[April 15, 2019] I was in the Rayburn Building in Washington D.C. this past week visiting members of Congress. The variety of political philosophy, ideology, and backgrounds was surprising to me. What I discovered, however, was that each elected member of Congress that I spoke to were exceptionally likable.
“Some people are inherently likable. If you’re not – work on it. It may even improve your social life.” – Antonin Scalia, U.S. Supreme Court justice
My grandmother, Bigmama, used to tell us grandkids that despite all of us were smart kids, it was still important to be “likable.” I think she was speaking mostly to my cousin (who didn’t share his toys) and me (I was too uptight). To her, likeability meant that other kids would play with us, adults would tolerate us being around them, and people would give us more opportunities later in life.

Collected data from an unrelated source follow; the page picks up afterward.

(** [d.get(k)]. *)
Fixpoint get {V} (d : dict V) (k : string) : option V :=
  match d with
  | [] => None
  | (k', v) :: t => if String.eqb k' k then Some v else get t k
  end.

(** [d[k] = v]: a known key keeps its place. *)
Fixpoint set {V} (d : dict V) (k : string) (v : V) : dict V :=
  match d with
  | [] => [(k, v)]
  | (k', v') :: t =>
      if String.eqb k' k then (k', v) :: t else (k', v') :: set t k v
  end.

(** [del d[k]] for a key that is there. *)
Definition del {V} (d : dict V) (k : string) : dict V :=
  filter (fun kv => negb (String.eqb (fst kv) k)) d.

End Dict.

(** ** Device selection (clean variant) *)

Module Devices.

Local Open Scope string_scope.

(** An entry of [sd.query_devices()]. *)
Record device_info : Type := {
  name : string;
  max_input_channels : Z
}.

(** ["device_settings"] of [device_config.json]. *)
Record device_config : Type := {
  last_used_device_index : option nat;
  last_used_device_name : string;
  auto_select_last_device : bool
}.

(** The file: [None] when it is missing or does not parse. *)
Definition config_file : Type := option device_config.

Definition load_device_config (file : config_file) : device_config :=
  match file with
  | Some c => c
  | None =>
      {| last_used_device_index := None;
         last_used_device_name := "";
         auto_select_last_device := true |}
  end.

(** How writing the file went: written, not opened, or opened (and so
    emptied) but not written to the end. *)
Inductive write_outcome : Type :=
| Written
| OpenFailed
| DumpFailed.

Definition save_device_config (io : write_outcome) (config : device_config)
    (file : config_file) : config_file :=
  match io with
  | Written => Some config
  | OpenFailed => file
  | DumpFailed => None
  end.

(** The device fields of [InstrumentAnalyzerGUI]. *)
Record state : Type := {
  device_index : option nat;
  device_map : Dict.dict nat;
  combobox_values : list string;
  device_var : string;
  connection_label : string * string;     (* text, foreground *)
  device_config_of : device_config
}.

(** [f"{device_name} (Index: {idx})"]. *)
Definition display_name (device_name : string) (idx : nat) : string :=
  device_name ++ " (Index: " ++ Text.str idx ++ ")".

(** [enumerate(devices_info)]. *)
Definition enumerate {A} (l : list A) : list (nat * A) :=
  combine (seq 0 (length l)) l.

(** One turn of the scan of [_populate_devices]. *)
Definition scan_step (acc : list string * Dict.dict nat)
    (item : nat * device_info) : list string * Dict.dict nat :=
  let '(devices, device_map) := acc in
  let '(idx, dev) := item in
  if (0 <? max_input_channels dev)%Z then
    let display_name := display_name (name dev) idx in
    ((devices ++ [display_name])%list, Dict.set device_map display_name idx)
  else acc.

(** The scan: the display names, in order, and the map from display
    name to index. *)
Definition scan (devices_info : list device_info)
    : list string * Dict.dict nat :=
  fold_left scan_step (enumerate devices_info) ([], []).

(** The search for the device used last:
    [for display_name, idx in device_map.items(): if idx == last: ...]. *)
Definition find_last (device_map : Dict.dict nat) (last : nat)
    : option string :=
  option_map fst (find (fun item => Nat.eqb (snd item) last) device_map).

(** [_populate_devices]; [query] is what [sd.query_devices()] gives. *)
Definition _populate_devices (query : Py.result (list device_info))
    (s : state) : state :=
  match query with
  | Py.Raise _ =>
      {| device_index := device_index s; device_map := device_map s;
         combobox_values := combobox_values s; device_var := device_var s;
         connection_label := ("Device scan failed", "red");
         device_config_of := device_config_of s |}
  | Py.Ok devices_info =>
      let '(devices, device_map) := scan devices_info in
      match devices with
      | [] =>
          {| device_index := device_index s; device_map := device_map;
             combobox_values := devices; device_var := device_var s;
             connection_label := ("No input devices found", "red");
             device_config_of := device_config_of s |}
      | first :: _ =>
          let last_device_idx :=
            last_used_device_index (device_config_of s) in
          let selected_device :=
            match last_device_idx with
            | Some last =>
                match find_last device_map last with
                | Some display_name => display_name
                | None => first
                end
            | None => first
            end in
          match Dict.get device_map selected_device with
          | Some idx =>
              {| device_index := Some idx; device_map := device_map;
                 combobox_values := devices; device_var := selected_device;
                 connection_label := connection_label s;
                 device_config_of := device_config_of s |}
          | None =>     (* KeyError, caught by the handler *)
              {| device_index := device_index s; device_map := device_map;
                 combobox_values := devices; device_var := selected_device;
                 connection_label := ("Device scan failed", "red");
                 device_config_of := device_config_of s |}
          end
      end
  end.

(** [_on_device_selected] after the combobox has set [device_var]. *)
Definition _on_device_selected (io : write_outcome)
    (s : state) (file : config_file) : state * config_file :=
  let device_name := device_var s in
  match Dict.get (device_map s) device_name with
  | Some idx =>
      let config :=
        {| last_used_device_index := Some idx;
           last_used_device_name := device_name;
           auto_select_last_device :=
             auto_select_last_device (device_config_of s) |} in
      ({| device_index := Some idx; device_map := device_map s;
          combobox_values := combobox_values s; device_var := device_var s;
          connection_label := ("Ready", "blue");
          device_config_of := config |},
       save_device_config io config file)
  | None =>
      ({| device_index := None; device_map := device_map s;
          combobox_values := combobox_values s; device_var := device_var s;
          connection_label := ("Invalid device", "red");
          device_config_of := device_config_of s |},
       file)
  end.
(** * The BitmapAnd executor node

    A shallow embedding of [src/backend/executor/nodeBitmapAnd.c]:
    [ExecInitBitmapAnd], [MultiExecBitmapAnd] and [ExecReScanBitmapAnd],
    followed by the properties of the node that the specification states.

    The C code works on heap objects through pointers: the running result
    bitmap is handed to the VA index scan through [biss_result], the scan
    clause of the plan is written through [adamScanClause], and
    [tbm_intersect] updates its first argument in place.  The embedding
    therefore keeps an explicit store of bitmaps and scan clauses, and the
    body of [MultiExecBitmapAnd] is written in a state-and-error monad
    over that store. *)

From stdpp Require Import base option list gmap sets strings.
From Stdlib Require Import ZArith Lia.

Set Default Proof Using "Type".

Open Scope Z_scope.
Open Scope nat_scope.

(** ** Data model *)

Definition Oid := Z.

(** Addresses of heap objects (the value of a non-NULL pointer). *)
Definition loc := positive.

(** A tuple identifier, the element type of a [TIDBitmap]. *)
Definition ItemPointer := Z.

(** [Bitmapset *]: a set of parameter numbers; [None] is the NULL pointer,
    which is what the code tests for. *)
Definition Bitmapset := gset nat.

(** Identity of a [Plan] node ([PlanState.plan]); the node-kind dispatchers
    [ExecInitNode] and [MultiExecProcNode] are keyed on it. *)
Definition Plan := nat.

(** The node tags this file looks at, and two more for contrast. *)
Inductive NodeTag :=
  | T_Invalid
  | T_BitmapAndState
  | T_BitmapOrState
  | T_BitmapIndexScanState
  | T_TIDBitmap.

#[global] Instance NodeTag_eq_dec : EqDecision NodeTag.
Proof. solve_decision. Defined.

(** [IsA(nodeptr, _type_)] on the tag stored in the node header. *)
Definition IsA (tag : NodeTag) (_type_ : NodeTag) : bool :=
  bool_decide (tag = _type_).

(** [AdamScanClause]: the two fields [MultiExecBitmapAnd] writes. *)
Record AdamScanClause := mkAdamScanClause {
  check_tid : bool;
  nn_limit : Z
}.

#[global] Instance AdamScanClause_eq_dec : EqDecision AdamScanClause.
Proof. solve_decision. Defined.

(** [RelationData], reduced to [rd_rel->relam]. *)
Record RelationData := mkRelationData {
  relam : Oid
}.

(** A child node.  [type], [plan] and [chgParam] are the [PlanState]
    header; the remaining fields are those of [BitmapIndexScanState] and
    are looked at only after [IsA(subnode, BitmapIndexScanState)]. *)
Record PlanState := mkPlanState {
  type : NodeTag;
  plan : Plan;
  chgParam : option Bitmapset;
  biss_result : option loc;
  biss_RelationDesc : option RelationData;
  adamScanClause : option loc
}.

Definition set_biss_result (v : option loc) (s : PlanState) : PlanState :=
  {| type := type s; plan := plan s; chgParam := chgParam s;
     biss_result := v;
     biss_RelationDesc := biss_RelationDesc s;
     adamScanClause := adamScanClause s |}.

Definition set_adamScanClause (v : option loc) (s : PlanState) : PlanState :=
  {| type := type s; plan := plan s; chgParam := chgParam s;
     biss_result := biss_result s;
     biss_RelationDesc := biss_RelationDesc s;
     adamScanClause := v |}.

Definition set_chgParam (v : option Bitmapset) (s : PlanState) : PlanState :=
  {| type := type s; plan := plan s; chgParam := v;
     biss_result := biss_result s;
     biss_RelationDesc := biss_RelationDesc s;
     adamScanClause := adamScanClause s |}.

Definition set_check_tid (b : bool) (c : AdamScanClause) : AdamScanClause :=
  {| check_tid := b; nn_limit := nn_limit c |}.

Definition set_nn_limit (z : Z) (c : AdamScanClause) : AdamScanClause :=
  {| check_tid := check_tid c; nn_limit := z |}.

(** The [BitmapAnd] plan node: the [adamPlanClause] pointer of its [Plan]
    header and the list of child plans (the C field is also called
    [bitmapplans]). *)
Record BitmapAnd := mkBitmapAnd {
  adamPlanClause : option loc;
  plan_bitmapplans : list Plan
}.

(** [BitmapAndState].  [nplans] is not stored: [ExecInitBitmapAnd] sets it
    to the length of the array and nothing changes either afterwards. *)
Record BitmapAndState := mkBitmapAndState {
  ps_plan : BitmapAnd;
  ps_chgParam : option Bitmapset;
  bitmapplans : list PlanState;
  limit : Z
}.

Definition nplans (node : BitmapAndState) : nat := length (bitmapplans node).

(** A [Node *]: NULL, or the address of an object whose header carries
    [tag]. *)
Inductive NodePtr :=
  | NULL
  | NodeAt (tag : NodeTag) (l : loc).

(** The store: the live [TIDBitmap]s, each with the set of tuple
    identifiers it holds, and the live [AdamScanClause]s. *)
Record Mem := mkMem {
  bitmaps : gmap loc (gset ItemPointer);
  clauses : gmap loc AdamScanClause
}.

(** What one call of [MultiExecBitmapAnd] works on: the store, the
    [bitmapplans] array, and the positions handed to [MultiExecProcNode] so
    far, oldest first (a ghost field that records which children ran). *)
Record XState := mkXState {
  mem : Mem;
  plans : list PlanState;
  executed : list nat
}.

(** ** Errors and the execution monad *)

Inductive error :=
  | ERROR (msg : string)     (* elog(ERROR, msg) *)
  | AssertFailure            (* a failed Assert() *)
  | SEGV.                    (* access through a dangling or NULL pointer *)

Inductive res (A : Type) :=
  | Ok (a : A)
  | Err (e : error).
Arguments Ok {A} a.
Arguments Err {A} e.

(** The store survives an error: [elog(ERROR)] leaves by [longjmp] and
    undoes none of the writes made before it. *)
Definition M (A : Type) : Type := XState → res A * XState.

Definition ret {A} (a : A) : M A := λ s, (Ok a, s).

Definition bind {A B} (m : M A) (f : A → M B) : M B := λ s,
  match m s with
  | (Ok a, s') => f a s'
  | (Err e, s') => (Err e, s')
  end.

Notation "'do' x <- m ; k" := (bind m (λ x, k))
  (at level 10, x name, m at level 100, k at level 200).
Notation "'do' ' p <- m ; k" := (bind m (λ x, match x with p => k end))
  (at level 10, p pattern, m at level 100, k at level 200).
Notation "'run' m ; k" := (bind m (λ _, k))
  (at level 10, m at level 100, k at level 200).

Definition raise {A} (e : error) : M A := λ s, (Err e, s).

Psychologists are consistent with this idea. By the age of 4, children that are more likable are generally more successful later in life with their jobs, family life, and other measures of well-being. Likeability is not measured by agreeableness or pandering but to genuine characteristics that transcend intellectual traits.
This idea should be thought separate from the idea of popularity. In an earlier article, I made the distinction and noted that the allure for popularity could be risky for leaders.1 When adults teach children to be likable, other children and adults will want to be around them, play games, read to them, and help them when necessary.
Being likable opens doors to greater opportunities. Many times I witnessed senior military leaders, who were given information that would be beneficial to junior officers, selectively dispense the information. They gave this to officers they liked more. Whether this was an unconscious act or not, matters little; likable officers were getting more chances to advance themselves.
It is only human to be attracted to people who have a positive disposition, are genuine, less likely to judge, are consistent, smile, and open. Likable leaders are seen as fair but firm, dependable, cheerful, and caring. Sounds a lot like the Boy Scout Law.2
Scientific studies are consistent on this issue. Likeability has little to do with intelligence or attractiveness. Likeability is about sincerity, transparency, and capacity for understanding others.